Mattison's argument confuses the case-or-controversy requirement with the statutory requirements for a court to have subject matter jurisdiction. See 28 U.S.C. § 2254(a). While Mattison is correct in stating that a petition does not automatically become moot upon a petitioner's release, he fails to acknowledge that a petitioner must be in custody at the time of filing for federal jurisdiction to attach. See Maleng, 490 U.S. at 491-92. Furthermore, the Supreme Court has already answered the specific question as to whether collateral consequences are sufficient to constitute custody—they are not. Id. at 491. In Maleng, the Court spoke directly to the confusion between mootness that arises when a petitioner files his petition and is subsequently released and the actual "in custody" requirement in the statute. Id. at 491-92. The Court emphasized that in Carafas, it "rested th[e] holding not on the collateral consequences of the conviction, but on the fact that the petitioner had been in physical custody under the challenged conviction at the time the petition was filed." Id. To clarify the meaning of its holdings with regard to collateral consequences, the Court concluded, "[t]he negative implication of this holding is, of course, that once the sentence imposed for a conviction has completely expired, the collateral consequences of that conviction are not themselves sufficient to render an individual 'in custody' for the purposes of a habeas attack upon it." Id. at 492.

Courts continue to apply the rule that collateral consequences are not sufficient to constitute "custody." For example, the Fourth Circuit has held that the collateral consequence of requiring the petitioner to register in a sex offender registry is not sufficient to meet the "in custody" standard for a habeas petition. Wilson v. Flaherty, 689 F.3d 332, 336-38 (4th Cir. 2012). "To rule otherwise," the Fourth Circuit observed, "would drastically expand the writ of habeas corpus beyond its traditional purview and render § 2254's 'in custody' requirement meaningless." Id. at 338. Similarly, decisions from this Court have held that neither a three-year "good behavior period" nor the loss of driving privileges for ten years rises to the level of supervisory control necessary to deem the petitioners "in custody." Robbins, 2016 WL 8118191, at *3 (good behavior period); Whorley, 359 F. Supp. at 542 (loss of driving privileges). These consequences are at least as onerous and likely far more stigmatizing than the consequences that Mattison alleges in his petition.

As a result, Mattison is not "in custody" for the purposes of section 2254 and was not "in custody" at the time of filing his petition. Consequently, this Court lacks subject matter jurisdiction to address Mattison's habeas petition.

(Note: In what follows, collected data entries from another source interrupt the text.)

(** Seven uses of the login form within seven seconds, none granted, and
    the module after the first five of them. *)
Definition seven_failures : list (Z * Z * Auth.LoginOutcome) :=
  [(0, 500, Auth.Rejected); (1000, 1500, Auth.Refused None);
   (2000, 2500, Auth.Refused (Some "bad password")); (3000, 3500, Auth.Rejected);
   (4000, 4500, Auth.Rejected); (5000, 5500, Auth.Rejected);
   (6000, 6500, Auth.Rejected)]%Z.
Definition locked_world : Auth.World := attempts (take 5 seven_failures) Auth.start.

(** A day in the life of the module: a granted login, ticks of the refresh
    timer, a failed refresh, a session check two days later, a page load. *)
Definition auth_day : list Auth.Event :=
  [Auth.SubmitLogin true true 0; Auth.LoginSettles (Auth.Granted "tok1" "amal") true 900;
   Auth.RefreshTick; Auth.RefreshSettles Auth.Failed; Auth.LogoutSettles true false;
   Auth.SubmitLogin true true 5000; Auth.LoginSettles (Auth.Granted "tok2" "amal") false 5900;
   Auth.RefreshTick; Auth.SessionCheck 172800000; Auth.LogoutSettles true true;
   Auth.PageLoad 172900000]%Z.

Section SessionVocabulary.
Import Session.

(** Page loads one after the other. *)
Definition loads (ls : list Load) (w : World) : World :=
  foldl (fun w l => init l w) w ls.

(** Each load comes less than [sessionTimeout] after the one before it, the
    first one after [t]. *)
Fixpoint close_after (t : Z) (ls : list Load) : Prop :=
  match ls with
  | [] => True
  | l :: ls' => (at_time l - t < sessionTimeout)%Z /\ close_after (at_time l) ls'
  end.

(** No session is stored, or the stored one is too old at [t]. *)
Definition no_session_at (t : Z) (w : World) : Prop :=
  match storedSession w with
  | Some saved => (sessionTimeout <= t - timestamp saved)%Z
  | None => True
  end.

End SessionVocabulary.

(** Three page loads twenty minutes apart, and one two hours later. *)
Definition first_load : Session.Load :=
  Session.mkLoad 0 "session_0_k3x" "anon_p9q_0" None.
Definition later_loads : list Session.Load :=
  [Session.mkLoad 1200000 "session_1200000_abc" "anon_zzz_1" (Some "u17");
   Session.mkLoad 2400000 "session_2400000_def" "anon_yyy_2" None].
Definition late_load : Session.Load :=
  Session.mkLoad 9600000 "session_9600000_ghi" "anon_xxx_3" None.
Definition first_visit : Session.World :=
  Session.mkWorld Session.initial_state None None.

Section TrackerVocabulary.
Import Tracker.

(** The events tracked, and those tracked while online. *)
Definition tracked (s : Step) : option LocalEvent :=
  match s with Track e _ => Some e | Settles _ => None end.
Definition tracked_online (s : Step) : option LocalEvent :=
  match s with Track e true => Some e | _ => None end.
Definition is_delivery (s : Step) : bool :=
  match s with Settles true => true | _ => false end.

End TrackerVocabulary.

Definition ev_offline : Tracker.LocalEvent :=
  Tracker.mkLocalEvent "survey_started" "{'survey_id':3}" "t1".
Definition ev_online : Tracker.LocalEvent :=
  Tracker.mkLocalEvent "result_viewed" "{'result_id':8}" "t2".

(** * Properties of the event queue *)

Section AnalyticsFacts.
Import Analytics.

Lemma addToQueue_disabled (e : Event) (w : World) :
  trackingEnabled w = false -> addToQueue e w = (w, []).
Proof. intros Hoff. unfold addToQueue. now rewrite Hoff. Qed.

Lemma track_disabled (c : TrackingCall) (w : World) :
  trackingEnabled w = false ->
  trackingEnabled (track c w).1 = false
  /\ queue_view (track c w).1 = queue_view w
  /\ (track c w).2 = [].
Proof.
  intros Hoff.
  destruct c; simpl;
    repeat match goal with
           | |- context [if ?b then _ else _] => destruct b
           end;
    try (rewrite addToQueue_disabled by exact Hoff);
    try (rewrite addToQueue_disabled by (simpl; exact Hoff));
    simpl; auto.
Qed.
(** * brainstorm: the PyCUDA handler (brainstorm/handlers/pycuda_handler.py)

    A shallow embedding of the GPU tensor backend.  Device memory is an
    explicit store of 32-bit float cells, a [GPUArray] is a pointer into
    that store together with a shape, and every handler method is a
    state transformer on the store (in an error monad where the Python
    code can raise). *)

From Stdlib Require Import ZArith List Bool Lia.
From Stdlib Require Import Floats.SpecFloat.
From stdpp Require Import base gmap list strings.

Local Open Scope nat_scope.

(** ** IEEE 754 numbers of the two widths the code uses

    [self.dtype = np.float32] fixes the device dtype; C literals such as
    [1.0] in the kernels are [double].  Both are instances of the
    standard library's executable specification of binary floating point
    (no NaN payload). *)

Abbreviation float32 := spec_float (only parsing).
Abbreviation float64 := spec_float (only parsing).

Module F32.
Definition prec : Z := 24.
Definition emax : Z := 128.

Definition zero : float32 := S754_zero false.
Definition of_Z (n : Z) : float32 := binary_normalize prec emax n 0 false.
Definition one : float32 := Eval vm_compute in of_Z 1.

Definition add : float32 → float32 → float32 := SFadd prec emax.
Definition sub : float32 → float32 → float32 := SFsub prec emax.
Definition mul : float32 → float32 → float32 := SFmul prec emax.
Definition div : float32 → float32 → float32 := SFdiv prec emax.

(** The C comparisons [==], [<] and [>]; all are false on NaN. *)
Definition eqb : float32 → float32 → bool := SFeqb.
Definition ltb : float32 → float32 → bool := SFltb.
Definition gtb (x y : float32) : bool := SFltb y x.

Definition is_nan (x : float32) : bool :=
  match x with S754_nan => true | _ => false end.

(** [fmaxf] and [fminf] of the CUDA math library, with the C99 rule for
    NaN: when exactly one argument is NaN the other one is returned.
    On a tie the first argument is returned. *)
Definition fmaxf (x y : float32) : float32 :=
  if is_nan x then y else if is_nan y then x else
  if SFltb x y then y else x.

Definition fminf (x y : float32) : float32 :=
  if is_nan x then y else if is_nan y then x else
  if SFltb y x then y else x.
End F32.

Similarly, the Court lacks subject matter jurisdiction to address Mattison's motion for summary judgment. The motion realleges his jurisdictional claims, arguing that the state trial court did not have jurisdiction to adjudicate criminal conduct on federal property at the Hampton VA Medical Center. ECF No. 17, at 1. It also realleges Mattison's Fourteenth Amendment claims, asserting that using state law to adjudicate the conduct that occurred on federal property violated his due process rights. ECF No. 17, at 28-29. Because this Court lacks jurisdiction to adjudicate Mattison's initial habeas claim, the Court also lacks jurisdiction to address the motion for summary judgment on the petition.

III. RECOMMENDATION

Mattison was not in custody for the 2016 stalking conviction when he filed his petition for a writ of habeas corpus and he was never in custody for the 2016 annoying phone calls conviction. Thus, this Court does not have subject matter jurisdiction over Mattison's petition challenging those convictions. It is therefore RECOMMENDED that respondent's motion to dismiss, ECF No. 10, be GRANTED, Mattison's motion for summary judgment, ECF No. 16, be DENIED, and Mattison's petition, ECF No. 1, be DENIED and DISMISSED WITHOUT PREJUDICE.

IV. REVIEW PROCEDURE

By copy of this report and recommendation, the parties are notified that pursuant to 28 U.S.C. § 636(b)(1)(C):

1. Any party may serve upon the other party and file with the Clerk written objections to the foregoing findings and recommendations within fourteen (14) days from the date this report is forwarded to the objecting party by Notice of Electronic Filing or mail, see 28 U.S.C. § 636(b)(1), computed pursuant to Rule 6(a) of the Federal Rules of Civil Procedure. Rule 6(d) of the Federal Rules of Civil Procedure permits an extra three (3) days, if service occurs by mail. A party may respond to any other party's objections within fourteen (14) days after being served with a copy thereof. See Fed. R. Civ. P. 72(b)(2) (also computed pursuant to Rule 6(a) and (d) of the Federal Rules of Civil Procedure).

2. A district judge shall make a de novo determination of those portions of this report or specified findings or recommendations to which objection is made.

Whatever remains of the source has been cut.